Quali sono i vantaggi della riabilitazione cognitiva

Per il paziente, il principale vantaggio della riabilitazione cognitiva a distanza è quello di non doversi spostare dal proprio domicilio, superando le difficoltà dovute alla ridotta mobilità, alla lontananza dall’istituto e agli impegni personali o dei caregiver. «Ipotizziamo che questi percorsi risulteranno sempre più utili in futuro, visto l’aumento vertiginoso delle patologie croniche», riflette l’esperta. «Tra l’altro, si è osservato che l’aspetto cognitivo è spesso coinvolto anche in malattie dove originariamente si pensava che il sistema nervoso fosse interessato solo nella sua porzione più distale, come muscoli o nervi periferici.
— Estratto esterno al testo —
(* ===== verification/CoroThreads.v ===== *)
(** * Awaiting on several threads

    The programs of [CoroCall] on any number of threads
    ([sylar/coroutine/coro20/task.hpp]): an operation may be answered as soon as a coroutine
    waits for it, by another thread, while the one that suspended it still returns through
    the coroutines that called it and registers them with their callees.  Each activation on
    the stack of a thread is one step: what it does to a promise happens under the mutex of
    the promise, and the rest touches the coroutine it runs only.

    The proof goes through the status of each coroutine: what it does or waits for.  A
    state of the threads has one list of statuses; the stacks and the frames follow from it.
    The order of the activations on the stacks plays no part. *)

From stdpp Require Import relations.
From S2P Require Import Prelude CoroTask Scheduler CoroCall.

Record cstate := MkC { heap : list frame; threads : list (list activation) }.

(** A thread goes on. *)
Inductive thread_moves : cstate -> cstate -> Prop :=
  | tm_step H ts1 st ts2 H' st' :
      step (MkMachine H st) = Some (MkMachine H' st') ->
      thread_moves (MkC H (ts1 ++ st :: ts2)) (MkC H' (ts1 ++ st' :: ts2)).

(** An operation is answered, on a thread of its own. *)
Inductive answers : cstate -> Z -> Z -> cstate -> Prop :=
  | an_answer H ts l fr op a m :
      H !! l = Some fr -> io fr = Some op -> resume_awaiter l a H [] = m ->
      answers (MkC H ts) op a (MkC (frames m) (ts ++ [stack m])).

(** The program [p] has run with the answers [tr]. *)
Inductive cruns (p : prog) : list (Z * Z) -> cstate -> Prop :=
  | cr_start : cruns p [] (MkC [new_frame] [[A_run 0 p]])
  | cr_move tr s s' : cruns p tr s -> thread_moves s s' -> cruns p tr s'
  | cr_answer tr s op a s' : cruns p tr s -> answers s op a s' -> cruns p (tr ++ [(op, a)]) s'.

(** ** The status of a coroutine *)

Inductive status :=
  | S_run (p : prog)                                (* its body runs *)
  | S_call (g : nat) (k : Z -> prog)                (* it called [g] and is about to register with it *)
  | S_reg (g : nat) (k : Z -> prog)                 (* registered with [g] *)
  | S_wake (g : nat) (k : Z -> prog) (r : Result)   (* about to be notified by [g] *)
  | S_io (op : Z) (k : Z -> prog)
  | S_done (r : Result)
  | S_hang (e : Z) (k : Z -> prog).                 (* its callee threw [e] *)

Abbreviation statuses := (list status).

Definition is_done (s : status) : bool := match s with S_done _ => true | _ => false end.

(** The coroutine it waits for. *)
Definition waits_for (s : status) : option (nat * (Z -> prog)) :=
  match s with S_call g k | S_reg g k => Some (g, k) | _ => None end.

(** The program that ends with a result at once. *)
Definition ended_as (r : Result) : prog := match r with R_value v => Ret v | R_exception _ e => Throw e end.
Definition plain (r : Result) : Prop := match r with R_exception false _ => False | _ => True end.

(** What the coroutine does when its callee has ended with [r]. *)
Definition after_callee (k : Z -> prog) (r : Result) : status :=
  match r with R_value v => S_run (k v) | R_exception _ e => S_hang e k end.

(** What is left of the program of coroutine [f]. *)
Inductive resid (σ : statuses) : nat -> prog -> Prop :=
  | rs_run f p : σ !! f = Some (S_run p) -> resid σ f p
  | rs_io f op k : σ !! f = Some (S_io op k) -> resid σ f (Io op k)
  | rs_done f r : σ !! f = Some (S_done r) -> resid σ f (ended_as r)
  | rs_wait f s g k p : σ !! f = Some s -> waits_for s = Some (g, k) -> resid σ g p -> resid σ f (Call p k)
  | rs_wake f g k r : σ !! f = Some (S_wake g k r) -> resid σ f (Call (ended_as r) k)
  | rs_hang f e k : σ !! f = Some (S_hang e k) -> resid σ f (Call (Throw e) k).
Dunque, il bisogno di riabilitazione sarà sempre maggiore».


Adatta anche per i bambini

La riabilitazione cognitiva a distanza è adatta anche per i bambini affetti da patologie neurologiche, neuropsicologiche e psichiatriche che comportino disfunzioni motorie (paralisi cerebrali infantili, esito di danno cerebrale acquisito), disabilità cognitive (sindromi genetiche, esito di danno cerebrale precoce), disturbi specifici di apprendimento (dislessia evolutiva, disortografia, disgrafia, discalculia), disturbi comunicativo-linguistici (ritardo dello sviluppo del linguaggio, disturbi specifici del linguaggio, disprassia verbale), disturbi dello spettro autistico o disturbi da tic. «La pandemia da Covid-19 ha fatto da catalizzatore alla transizione verso l’erogazione di questi servizi di cura, in cui la distanza era un fattore critico», conclude la dottoressa Aprile. «Per non interrompere i trattamenti ai bambini, è stato sperimentato il coinvolgimento dei familiari nell’utilizzo di piattaforme che sono state via via affinate. Così si è capito che, pur non sostituendo il contatto diretto con i medici, che periodicamente vanno comunque consultati, la riabilitazione a distanza può dare continuità alle cure e addirittura implementarle, grazie a programmi di esercizi che possono essere eseguiti una o più volte al giorno a casa in presenza del caregiver».